Work to complete :: Each line starting at the one that contains "mret ((λ h, FileStream" and ending at the one that contains "(FileStream h m) =>" must be returned exactly, and the rest of the listing is left out.

——————————

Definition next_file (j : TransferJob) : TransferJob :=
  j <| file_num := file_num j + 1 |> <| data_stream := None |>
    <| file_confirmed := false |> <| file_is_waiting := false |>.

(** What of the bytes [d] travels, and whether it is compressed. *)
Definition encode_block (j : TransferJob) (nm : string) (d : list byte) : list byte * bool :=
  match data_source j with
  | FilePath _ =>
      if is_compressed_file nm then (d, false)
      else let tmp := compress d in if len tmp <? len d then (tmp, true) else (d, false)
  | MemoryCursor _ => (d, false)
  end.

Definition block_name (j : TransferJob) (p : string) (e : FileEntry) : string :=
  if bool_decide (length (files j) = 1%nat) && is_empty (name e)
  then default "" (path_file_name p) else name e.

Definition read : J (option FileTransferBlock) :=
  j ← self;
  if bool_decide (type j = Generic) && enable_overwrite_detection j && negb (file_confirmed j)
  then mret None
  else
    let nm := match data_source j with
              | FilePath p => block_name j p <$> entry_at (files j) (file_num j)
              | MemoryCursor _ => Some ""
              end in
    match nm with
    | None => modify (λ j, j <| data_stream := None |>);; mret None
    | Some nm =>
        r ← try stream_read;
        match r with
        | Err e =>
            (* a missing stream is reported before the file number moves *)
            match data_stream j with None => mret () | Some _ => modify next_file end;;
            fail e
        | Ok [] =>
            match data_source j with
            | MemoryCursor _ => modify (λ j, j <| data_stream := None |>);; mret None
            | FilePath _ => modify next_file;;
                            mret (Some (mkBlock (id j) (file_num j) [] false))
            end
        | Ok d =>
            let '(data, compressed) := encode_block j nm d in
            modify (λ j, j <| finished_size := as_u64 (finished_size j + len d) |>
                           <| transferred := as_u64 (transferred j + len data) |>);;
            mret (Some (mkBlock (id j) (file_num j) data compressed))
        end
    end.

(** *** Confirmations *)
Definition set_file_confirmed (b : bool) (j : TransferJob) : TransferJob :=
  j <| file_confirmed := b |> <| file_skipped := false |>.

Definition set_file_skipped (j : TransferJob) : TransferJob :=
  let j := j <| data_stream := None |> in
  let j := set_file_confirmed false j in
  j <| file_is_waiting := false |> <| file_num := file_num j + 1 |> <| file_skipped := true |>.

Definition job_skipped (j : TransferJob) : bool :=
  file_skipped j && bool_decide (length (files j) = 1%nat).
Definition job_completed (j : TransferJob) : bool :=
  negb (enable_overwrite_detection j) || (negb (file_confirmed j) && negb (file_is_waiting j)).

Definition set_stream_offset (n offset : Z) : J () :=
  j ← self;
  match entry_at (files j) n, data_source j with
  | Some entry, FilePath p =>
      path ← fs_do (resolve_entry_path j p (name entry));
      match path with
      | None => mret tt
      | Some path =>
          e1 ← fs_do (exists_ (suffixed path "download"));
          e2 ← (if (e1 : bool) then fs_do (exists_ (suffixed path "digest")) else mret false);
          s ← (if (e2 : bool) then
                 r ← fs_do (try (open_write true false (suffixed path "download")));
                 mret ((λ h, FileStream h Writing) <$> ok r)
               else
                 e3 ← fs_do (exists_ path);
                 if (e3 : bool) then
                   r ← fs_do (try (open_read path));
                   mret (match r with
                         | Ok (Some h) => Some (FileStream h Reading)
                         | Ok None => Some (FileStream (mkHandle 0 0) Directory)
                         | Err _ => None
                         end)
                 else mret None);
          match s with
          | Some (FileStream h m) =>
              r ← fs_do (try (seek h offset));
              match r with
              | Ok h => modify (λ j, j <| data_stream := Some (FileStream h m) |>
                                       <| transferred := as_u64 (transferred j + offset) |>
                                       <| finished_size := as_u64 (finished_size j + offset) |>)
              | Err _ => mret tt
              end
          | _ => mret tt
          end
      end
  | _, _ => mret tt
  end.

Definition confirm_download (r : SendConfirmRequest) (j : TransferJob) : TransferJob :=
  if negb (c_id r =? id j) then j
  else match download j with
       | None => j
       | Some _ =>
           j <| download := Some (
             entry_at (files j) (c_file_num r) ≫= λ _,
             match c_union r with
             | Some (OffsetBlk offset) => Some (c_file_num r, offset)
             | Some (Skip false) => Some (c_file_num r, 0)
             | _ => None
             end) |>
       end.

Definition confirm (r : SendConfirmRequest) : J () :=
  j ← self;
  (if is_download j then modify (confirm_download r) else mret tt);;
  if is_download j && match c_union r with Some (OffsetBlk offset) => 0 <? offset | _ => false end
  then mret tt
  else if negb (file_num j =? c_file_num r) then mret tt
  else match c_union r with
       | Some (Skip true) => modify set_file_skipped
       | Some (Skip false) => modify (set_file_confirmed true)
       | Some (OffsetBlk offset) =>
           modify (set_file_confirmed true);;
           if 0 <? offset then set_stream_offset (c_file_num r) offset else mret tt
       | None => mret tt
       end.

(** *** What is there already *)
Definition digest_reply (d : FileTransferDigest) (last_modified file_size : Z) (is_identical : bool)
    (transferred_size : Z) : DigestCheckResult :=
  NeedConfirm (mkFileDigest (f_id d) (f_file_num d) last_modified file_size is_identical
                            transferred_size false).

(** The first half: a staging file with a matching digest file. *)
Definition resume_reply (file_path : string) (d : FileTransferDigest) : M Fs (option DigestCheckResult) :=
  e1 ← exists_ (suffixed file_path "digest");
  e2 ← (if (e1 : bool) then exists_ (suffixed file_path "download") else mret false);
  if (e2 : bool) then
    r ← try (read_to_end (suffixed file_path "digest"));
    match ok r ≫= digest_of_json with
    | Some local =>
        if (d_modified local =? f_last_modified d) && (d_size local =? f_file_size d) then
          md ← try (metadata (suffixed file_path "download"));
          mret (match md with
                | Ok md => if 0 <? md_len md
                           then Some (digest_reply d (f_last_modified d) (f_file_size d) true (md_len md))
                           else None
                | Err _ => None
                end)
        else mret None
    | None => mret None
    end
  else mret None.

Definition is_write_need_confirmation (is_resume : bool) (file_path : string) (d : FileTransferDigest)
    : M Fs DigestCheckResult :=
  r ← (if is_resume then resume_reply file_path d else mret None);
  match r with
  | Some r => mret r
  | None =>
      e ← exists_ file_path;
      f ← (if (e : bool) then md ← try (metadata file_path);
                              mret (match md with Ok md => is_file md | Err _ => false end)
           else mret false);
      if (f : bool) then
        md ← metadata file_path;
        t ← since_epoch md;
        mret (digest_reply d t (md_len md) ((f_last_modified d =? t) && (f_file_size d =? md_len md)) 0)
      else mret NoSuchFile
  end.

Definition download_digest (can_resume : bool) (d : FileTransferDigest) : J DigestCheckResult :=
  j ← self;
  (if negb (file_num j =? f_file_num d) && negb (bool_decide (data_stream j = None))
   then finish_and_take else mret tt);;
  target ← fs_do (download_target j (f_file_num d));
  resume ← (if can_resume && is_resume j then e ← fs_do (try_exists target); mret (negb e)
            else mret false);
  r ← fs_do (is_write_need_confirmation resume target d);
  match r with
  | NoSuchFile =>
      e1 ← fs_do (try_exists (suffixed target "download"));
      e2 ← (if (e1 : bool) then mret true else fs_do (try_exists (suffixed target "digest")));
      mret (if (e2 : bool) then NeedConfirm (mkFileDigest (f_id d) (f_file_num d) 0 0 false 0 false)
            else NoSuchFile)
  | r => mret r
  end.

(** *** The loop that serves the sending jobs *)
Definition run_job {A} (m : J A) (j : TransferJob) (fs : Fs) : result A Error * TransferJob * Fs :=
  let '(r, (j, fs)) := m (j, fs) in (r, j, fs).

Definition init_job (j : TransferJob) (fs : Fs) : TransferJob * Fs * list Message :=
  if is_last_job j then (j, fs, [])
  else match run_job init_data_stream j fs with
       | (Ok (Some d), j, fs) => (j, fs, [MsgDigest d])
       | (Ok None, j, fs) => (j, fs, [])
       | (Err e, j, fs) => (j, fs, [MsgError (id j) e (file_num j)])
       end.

——————————

Written answer ::
                 mret ((λ h, FileStream h Writing) <$> ok r)
               else
                 e3 ← fs_do (exists_ path);
                 if (e3 : bool) then
                   r ← fs_do (try (open_read path));
                   mret (match r with
                         | Ok (Some h) => Some (FileStream h Reading)
                         | Ok None => Some (FileStream (mkHandle 0 0) Directory)
                         | Err _ => None
                         end)
                 else mret None);
          match s with
          | Some (FileStream h m) =>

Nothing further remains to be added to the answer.